Jack Whittaker is a businessman who became famous when he won US$315 million in the Powerball multi-state lottery. At the time it was the largest jackpot ever won by a single winning ticket in the history of American lottery. He has garnered even more publicity since his win due to several well-publicized brushes with the law as well as personal tragedies.

Whittaker purchased the winning Powerball ticket at a supermarket in Hurricane, West Virginia, where he had stopped for a deli breakfast sandwich and to get fuel for his car.
The jackpot that day was a US$314.9 million annuity or US$170 million cash. Whittaker chose the cash payment option and received a check for approximately US$93 million after tax withholdings.

He donated $14 million to establish the Jack Whittaker Foundation, a non-profit organization that provides food and clothing to low-income families in rural West Virginia, pledged 10% of his winnings to Christian charities. Furthermore, he tipped the woman who sold him the winning ticket by buying her a house and a new car.

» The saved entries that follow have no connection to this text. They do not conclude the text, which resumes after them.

(* ===== verification/Storage.v ===== *)
(** * Opening the storage

    Models [SgStorage] of [src/sgstorage/src/storage.rs]: creating the database with its column families, one after
    the other, or opening one that exists.  RocksDB's directory is a parameter ([RocksDir]) with the documented
    behaviour of opening and of creating a column family ([RocksDirLaws]); any of these may fail.

    The theorem: a storage that was opened has exactly its column families and opens again; but a creation that fails
    half way leaves a database that can never be opened. *)
From S2P Require Import Prelude Codec Libra SchemaDB.

(** A directory: whether it has the file [CURRENT], and the column families of the database in it. *)
Class RocksDir := {
  Dir : Type;
  has_current : Dir -> bool;
  families : Dir -> gset string;
  readable : Dir -> Prop;
  rocks_open_cf : bool -> list string -> Dir -> res unit * Dir;
  rocks_create_cf : string -> Dir -> res unit * Dir
}.
(** A database is opened with all its column families and no others; a new one, with [create_if_missing], has the
    default one. *)
Class RocksDirLaws {RD : RocksDir} : Prop := {
  open_all c l d : has_current d = true -> readable d -> list_to_set l = families d -> rocks_open_cf c l d = (Ok tt, d);
  open_same c l d r d' : has_current d = true -> rocks_open_cf c l d = (r, d') ->
    d' = d /\ no_panic r /\ (r = Ok tt -> list_to_set l = families d /\ readable d);
  open_new d r d' : has_current d = false -> rocks_open_cf true [DEFAULT_CF_NAME] d = (r, d') ->
    no_panic r /\ if has_current d' then families d' = {[DEFAULT_CF_NAME]} else r <> Ok tt;
  open_new_ok d d' : has_current d = false -> rocks_open_cf true [DEFAULT_CF_NAME] d = (Ok tt, d') -> readable d';
  create_family n d r d' : has_current d = true -> n ∉ families d -> rocks_create_cf n d = (r, d') ->
    has_current d' = true /\ no_panic r /\ families d' = (if is_ok r then {[n]} ∪ families d else families d) /\ (readable d -> readable d')
}.

Section storage.
Context {RD : RocksDir} `{HashOrder}.
Notation D := (stM Dir).

Definition open_cf (create_if_missing : bool) (cfds : list string) : D unit := rocks_open_cf create_if_missing cfds.
Definition create_cf (cfd : string) : D unit := rocks_create_cf cfd.
(** The rest of the families, until one fails *)
Fixpoint create_cfs (l : list string) : D unit :=
  match l with
  | [] => mret tt
  | cf_name :: l => _ ← create_cf cf_name; create_cfs l
  end.
(** [open] and [new] *)
Definition storage_open (cf_opts_map : gset string) : D unit :=
  d ← getS;
  if has_current d then open_cf false (hs_iter cf_opts_map)
  else
    _ ← lift (ensure (bool_decide (DEFAULT_CF_NAME ∈ cf_opts_map)) "No default column family name found");
    _ ← open_cf true [DEFAULT_CF_NAME];
    create_cfs (hs_iter (cf_opts_map ∖ {[DEFAULT_CF_NAME]})).
Definition storage_cfs : gset string := list_to_set sg_column_families.
Definition SgStorage_new : D unit := fun d => let '(r, d') := storage_open storage_cfs d in (expect_ok r, d').

Definition panics_with {T} (o : res T * Dir) (d : Dir) : Prop := exists e, o = (Panic e, d).

Context {RDL : RocksDirLaws}.

Lemma default_in_cfs : DEFAULT_CF_NAME ∈ storage_cfs.
Proof. unfold storage_cfs, sg_column_families. rewrite elem_of_list_to_set. by left. Qed.
Lemma default_not_all : ({[DEFAULT_CF_NAME]} : gset string) <> storage_cfs.
Proof. intros E. assert (JELLYFISH_MERKLE_NODE_CF_NAME ∈ storage_cfs) as Hj by (unfold storage_cfs; rewrite elem_of_list_to_set; right; by left). by rewrite <- E, elem_of_singleton in Hj. Qed.
#[local] Opaque storage_cfs.
Lemma hs_iter_set (X : gset string) : list_to_set (hs_iter X) = X.
Proof. apply set_eq. intros x. rewrite elem_of_list_to_set. apply elem_of_hs_iter. Qed.
(** The families that [create_cfs] adds: all of them when it succeeds, not all when it fails. *)
Lemma create_cfs_spec l d r d' : has_current d = true -> NoDup l -> (forall n, n ∈ l -> n ∉ families d) -> create_cfs l d = (r, d') ->
  has_current d' = true /\ no_panic r /\ (readable d -> readable d') /\
  if is_ok r then families d' = list_to_set l ∪ families d else exists n, n ∈ l /\ n ∉ families d'.
Proof.
  revert d. induction l as [|n l IH]; intros d Hc Hnd Hn; cbn [create_cfs].
  { intros [= <- <-]. split_and!; [done..|]. simpl. set_solver. }
  apply NoDup_cons in Hnd as [Hnl Hnd]. unfold mbind, stM_bind, create_cf. destruct (rocks_create_cf n d) as [r1 d1] eqn:E.
  destruct (create_family n d r1 d1 Hc (Hn n ltac:(left)) E) as (Hc1 & Hp1 & Hf1 & Hr1). destruct r1 as [[]|e|e]; simpl in Hf1; [|intros [= <- <-]|done].
  - intros Hrest. destruct (IH d1 Hc1 Hnd) as (Hc' & Hp' & Hr' & Hf'); [rewrite Hf1; set_solver|done|]. split_and!; [done..|tauto|].
    destruct (is_ok r); [rewrite Hf', Hf1; set_solver|]. destruct Hf' as (m & Hm & Hm'). exists m. split; [by right|done].
  - split_and!; [done..|]. simpl. exists n. split; [by left|]. rewrite Hf1. by apply Hn; left.
Qed.
Lemma open_existing d r d' : has_current d = true -> storage_open storage_cfs d = (r, d') ->
  d' = d /\ no_panic r /\ (is_ok r = true -> families d = storage_cfs /\ readable d).
Proof.
  intros Hc. unfold storage_open, mbind, stM_bind, getS. rewrite Hc. intros E. destruct (open_same _ _ _ _ _ Hc E) as (-> & Hp & Hok).
  split_and!; [done..|]. intros Hr. destruct r as [[]| |]; [|done..]. destruct (Hok eq_refl) as [Hf Hre]. by rewrite hs_iter_set in Hf.
Qed.
(** A creation leaves a complete storage, a storage that lacks a family, or none. *)
Lemma open_created d r d' : has_current d = false -> storage_open storage_cfs d = (r, d') ->
  no_panic r /\ if is_ok r then has_current d' = true /\ families d' = storage_cfs /\ readable d' else has_current d' = true -> families d' <> storage_cfs.
Proof.
  intros Hc. unfold storage_open, mbind, stM_bind, getS, lift. rewrite Hc, (bool_decide_eq_true_2 (DEFAULT_CF_NAME ∈ _)) by apply default_in_cfs.
  cbn [ensure]. unfold open_cf. destruct (rocks_open_cf true [DEFAULT_CF_NAME] d) as [r1 d1] eqn:E. destruct (open_new d r1 d1 Hc E) as [Hp1 Hd1].
  destruct r1 as [[]|e|e]; [|intros [= <- <-]; split; [done|]; simpl; intros Hc1; rewrite Hc1 in Hd1; rewrite Hd1; apply default_not_all|done].
  destruct (has_current d1) eqn:Hc1; [|done]. intros Hrest.
  destruct (create_cfs_spec _ _ _ _ Hc1 (NoDup_hs_iter _) ltac:(intros n Hn%elem_of_hs_iter; rewrite Hd1; by apply elem_of_difference in Hn as [_ Hn]) Hrest) as (Hc' & Hp' & Hr' & Hf').
  split; [done|]. destruct (is_ok r).
  - split_and!; [done| |by apply Hr'; eapply open_new_ok]. rewrite Hf', Hd1, hs_iter_set. pose proof default_in_cfs.
    rewrite (comm_L (∪)). symmetry. apply union_difference_singleton_L. done.
  - destruct Hf' as (n & Hn%elem_of_hs_iter & Hn'). intros _ Ef. rewrite Ef in Hn'. apply elem_of_difference in Hn as [Hn _]. exact (Hn' Hn).
Qed.

(** A storage that was created has exactly its column families and can be opened again.  A creation that fails after
    the database was made, with the default family or some of the others, leaves one that can never be opened: every
    later start finds [CURRENT], asks for all families and panics. *)
Theorem storage_reopens d r d' : has_current d = false -> storage_open storage_cfs d = (r, d') ->
  match r with
  | Ok _ => families d' = storage_cfs /\ storage_open storage_cfs d' = (Ok tt, d')
  | Err _ => has_current d' = true -> panics_with (SgStorage_new d') d'
  | Panic _ => False
  end.
Proof.
  intros Hc E. destruct (open_created d r d' Hc E) as [Hp Hr]. destruct r as [[]|e|e]; simpl in Hr; [|intros Hc'; specialize (Hr Hc')|done].
  - destruct Hr as (Hc' & Hf & Hre). split; [done|]. unfold storage_open, mbind, stM_bind, getS. rewrite Hc'.
    apply open_all; [done..|]. by rewrite hs_iter_set.
  - unfold SgStorage_new. destruct (storage_open storage_cfs d') as [r2 d2] eqn:E2. destruct (open_existing _ _ _ Hc' E2) as (-> & Hp2 & Hok).
    destruct r2 as [[]|e2|e2]; [by destruct (Hok eq_refl)|by eexists|done].
Qed.
End storage.

(** ** A directory that fills up *)

(** The families of the database, if there is one, and how many more there is room for. *)
Definition small_dir : RocksDir := {|
  Dir := option (gset string) * nat;
  has_current := fun d => bool_decide (is_Some d.1);
  families := fun d => default ∅ d.1;
  readable := fun _ => True;
  rocks_open_cf := fun c l d =>
    match d with
    | (Some cfs, room) => if bool_decide (list_to_set l = cfs) then (Ok tt, d) else (Err "column families not opened", d)
    | (None, S room) => if c && bool_decide (l = [DEFAULT_CF_NAME]) then (Ok tt, (Some {[DEFAULT_CF_NAME]}, room)) else (Err "does not exist", d)
    | (None, 0) => (Err "no space", d)
    end;
  rocks_create_cf := fun n d =>
    match d with
    | (Some cfs, S room) => (Ok tt, (Some ({[n]} ∪ cfs), room))
    | _ => (Err "no space", d)
    end
|}.
Lemma small_dir_laws : @RocksDirLaws small_dir.
Proof.
  split; unfold Dir, has_current, families, readable; simpl.
  - intros c l [[cfs|] room] Hc _ E; simpl in *; [|done]. by rewrite bool_decide_eq_true_2.
  - intros c l [[cfs|] room] r d' Hc E; simpl in *; [|done]. case_bool_decide; by injection E as <- <-.
  - intros [[cfs|] [|room]] r d' Hc E; simpl in *; try done; by injection E as <- <-.
  - done.
  - intros n [[cfs|] [|room]] r d' Hc Hn E; simpl in *; try done; by injection E as <- <-.
Qed.
(** With room for five families the storage is lost, even when there is room again; with room for all it opens. *)
Lemma storage_lost_example :
  let new := SgStorage_new (RD := small_dir) (H := canonical_order) in
  is_ok (new (None, 5)).1 = false /\ is_ok (new ((new (None, 5)).2.1, 20)).1 = false /\
  is_ok (new (None, 20)).1 = true /\ is_ok (new (new (None, 20)).2).1 = true.
Proof. vm_compute. done. Qed.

The pressures of his new wealth also caused numerous problems. Whittaker has been arrested several times and has had numerous well-publicized domestic problems.

Finally, he was arrested for drunk driving. If convicted, he could face up to 6 months in jail.

In August,2003 thieves broke into his car near a strip club in Cross Lanes, West Virginia. The thieves went away with $545,000 in cash

In January, 2004, thieves once again broke into his car, this time making off with an estimated $200,000 in cash.

In September 2003, Jesse Tribble, a 17-year-old friend of Jack's granddaughter Brandi Bragg, was found dead in Whittaker's home in Teays Valley, West Virginia. A coroner's report indicated that he died of a drug overdose. Several months later, on December 20, 2004, Brandi, 17, was found dead after a drug overdose. After she had been missing for several weeks, her body was discovered lying under a tarpaulin near her boyfriend's home.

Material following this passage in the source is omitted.